# TASK
Spot each line in the records below where the word "gets" occurs, then copy it.

# ENTRIES SHOWN
(** C2.  On a folder with eligible files, when the prompt is opened (the
    level is not [ExternalFile] and the cached password is empty) and the
    user dismisses it, the batch returns at once: its only calls are the
    cache lookup and the prompt, and the vault, the workspace and the session
    cache are those of the start; no file is read, renamed or written and no
    notice is shown. *)
Theorem cancelled_prompt_aborts (folder : TFolder) (w : World) (e : Exn) :
  let cached := getByPath (session w) (folder_path folder) in
  let atPrompt := log (EvGetByPath (folder_path folder)) w in
  let encryptTitle := "Encrypt Folder " +:+ dquote +:+ folder_name folder +:+ dquote in
  let decryptTitle := "Decrypt Folder " +:+ dquote +:+ folder_name folder +:+ dquote in
  isLevelExternalFile (level (session w)) = false ->
  password cached = EmptyString ->
  (getMarkdownFiles folder w <> [] ->
   PluginPasswordModal_openAsync host atPrompt encryptTitle true true cached = Throw e ->
   processEncryptFolder host folder w =
   (Ok tt,
    extend [EvGetByPath (folder_path folder);
            EvPasswordModal encryptTitle true true cached] w)) /\
  (getEncryptedFiles host folder w <> [] ->
   PluginPasswordModal_openAsync host atPrompt decryptTitle false false cached = Throw e ->
   processDecryptFolder host folder w =
   (Ok tt,
    extend [EvGetByPath (folder_path folder);
            EvPasswordModal decryptTitle false false cached] w)).
Proof.
  intros cached atPrompt encryptTitle decryptTitle Hlevel Hblank.
  assert (Hprompt : forall title isEncrypting,
    PluginPasswordModal_openAsync host atPrompt title isEncrypting isEncrypting cached
      = Throw e ->
    promptPasswordForFolder host title isEncrypting (folder_path folder) w =
    (Ok None,
     extend [EvGetByPath (folder_path folder);
             EvPasswordModal title isEncrypting isEncrypting cached] w)).
  { intros title isEncrypting Hcancel.
    unfold promptPasswordForFolder, bind, getLevel, getByPathAsync, ret.
    rewrite Hlevel. fold cached. rewrite Hblank. simpl.
    unfold tryCatch, bind, openAsync, ret. fold atPrompt. rewrite Hcancel.
    unfold atPrompt, log, extend. simpl. rewrite <- app_assoc. reflexivity. }
  split; intros Hfiles Hcancel.
  - unfold processEncryptFolder, bind, gets.
    rewrite (length_eqb_0 _ Hfiles). fold encryptTitle.
    rewrite (Hprompt _ _ Hcancel). reflexivity.
  - unfold processDecryptFolder, bind, gets.
    rewrite (length_eqb_0 _ Hfiles). fold decryptTitle.
    rewrite (Hprompt _ _ Hcancel). reflexivity.
Qed.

# SOLUTION
  - unfold processEncryptFolder, bind, gets.
  - unfold processDecryptFolder, bind, gets.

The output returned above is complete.